§ **Task item**: Each line shown below should be copied exactly.

(Beginning of Information provided)

Definition bitcountCommand : Cmd unit :=
  key ← arg 1;
  o ← lookupKeyReadOrReply key shared_czero;
  match o with
  | None => mret tt
  | Some a =>
      bad ← checkType a REDIS_STRING;
      if bad : bool then mret tt else
      '(p, strlen) ← string_view a;
      n ← argc;
      range ←
        (if n =? 4 then
           a2 ← arg 2;
           r ← getLongFromObjectOrReply (Some a2) None;
           match r with
           | None => mret None
           | Some start =>
               a3 ← arg 3;
               r ← getLongFromObjectOrReply (Some a3) None;
               match r with
               | None => mret None
               | Some end_ => mret (Some (byte_range strlen start end_))
               end
           end
         else if n =? 2 then mret (Some (0, strlen - 1))
         else _ ← addReply shared_syntaxerr; mret None);
      match range with
      | None => mret tt
      | Some (start, end_) =>
          if end_ <? start then addReply shared_czero
          else
            bits ← lift (redisPopcount (ptr_of a) p start (end_ - start + 1));
            addReplyLongLong (swrap 64 bits)
      end
  end.

Definition bitposCommand : Cmd unit :=
  a2 ← arg 2;
  r ← getLongFromObjectOrReply (Some a2) None;
  match r with
  | None => mret tt
  | Some bit =>
      if negb (bit =? 0) && negb (bit =? 1) then addReplyError "The bit argument must be 1 or 0." else
      db ← c_db;
      key ← arg 1;
      o ← lookupKeyRead db key;
      match o with
      | None => addReplyLongLong (if negb (bit =? 0) then -1 else 0)
      | Some a =>
          bad ← checkType a REDIS_STRING;
          if bad : bool then mret tt else
          '(p, strlen) ← string_view a;
          n ← argc;
          range ←
            (if (n =? 4) || (n =? 5) then
               a3 ← arg 3;
               r ← getLongFromObjectOrReply (Some a3) None;
               match r with
               | None => mret None
               | Some start =>
                   r ← (if n =? 5 then a4 ← arg 4; getLongFromObjectOrReply (Some a4) None
                        else mret (Some (strlen - 1)));
                   match r with
                   | None => mret None
                   | Some end_ => mret (Some (byte_range strlen start end_))
                   end
               end
             else if n =? 3 then mret (Some (0, strlen - 1))
             else _ ← addReply shared_syntaxerr; mret None);
          match range with
          | None => mret tt
          | Some (start, end_) =>
              if end_ <? start then addReplyLongLong (-1)
              else
                let bytes := end_ - start + 1 in
                pos ← lift (redisBitpos (ptr_of a) p start bytes bit);
                if (n =? 5) && (bit =? 0) && (pos =? bytes * 8) then addReplyLongLong (-1)
                else addReplyLongLong (if negb (pos =? -1) then pos + start * 8 else pos)
          end
      end
  end.

End Commands.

(End of Information provided)

§ **Written reply**:
Definition bitcountCommand : Cmd unit :=
  key ← arg 1;
  o ← lookupKeyReadOrReply key shared_czero;
  match o with
  | None => mret tt
  | Some a =>
      bad ← checkType a REDIS_STRING;
      if bad : bool then mret tt else
      '(p, strlen) ← string_view a;
      n ← argc;
      range ←
        (if n =? 4 then
           a2 ← arg 2;
           r ← getLongFromObjectOrReply (Some a2) None;
           match r with
           | None => mret None
           | Some start =>
               a3 ← arg 3;
               r ← getLongFromObjectOrReply (Some a3) None;
               match r with
               | None => mret None
               | Some end_ => mret (Some (byte_range strlen start end_))
               end
           end
         else if n =? 2 then mret (Some (0, strlen - 1))
         else _ ← addReply shared_syntaxerr; mret None);
      match range with
      | None => mret tt
      | Some (start, end_) =>
          if end_ <? start then addReply shared_czero
          else
            bits ← lift (redisPopcount (ptr_of a) p start (end_ - start + 1));
            addReplyLongLong (swrap 64 bits)
      end
  end.

Definition bitposCommand : Cmd unit :=
  a2 ← arg 2;
  r ← getLongFromObjectOrReply (Some a2) None;
  match r with
  | None => mret tt
  | Some bit =>
      if negb (bit =? 0) && negb (bit =? 1) then addReplyError "The bit argument must be 1 or 0." else
      db ← c_db;
      key ← arg 1;
      o ← lookupKeyRead db key;
      match o with
      | None => addReplyLongLong (if negb (bit =? 0) then -1 else 0)
      | Some a =>
          bad ← checkType a REDIS_STRING;
          if bad : bool then mret tt else
          '(p, strlen) ← string_view a;
          n ← argc;
          range ←
            (if (n =? 4) || (n =? 5) then
               a3 ← arg 3;
               r ← getLongFromObjectOrReply (Some a3) None;
               match r with
               | None => mret None
               | Some start =>
                   r ← (if n =? 5 then a4 ← arg 4; getLongFromObjectOrReply (Some a4) None
                        else mret (Some (strlen - 1)));
                   match r with
                   | None => mret None
                   | Some end_ => mret (Some (byte_range strlen start end_))
                   end
               end
             else if n =? 3 then mret (Some (0, strlen - 1))
             else _ ← addReply shared_syntaxerr; mret None);
          match range with
          | None => mret tt
          | Some (start, end_) =>
              if end_ <? start then addReplyLongLong (-1)
              else
                let bytes := end_ - start + 1 in
                pos ← lift (redisBitpos (ptr_of a) p start bytes bit);
                if (n =? 5) && (bit =? 0) && (pos =? bytes * 8) then addReplyLongLong (-1)
                else addReplyLongLong (if negb (pos =? -1) then pos + start * 8 else pos)
          end
      end
  end.

End Commands.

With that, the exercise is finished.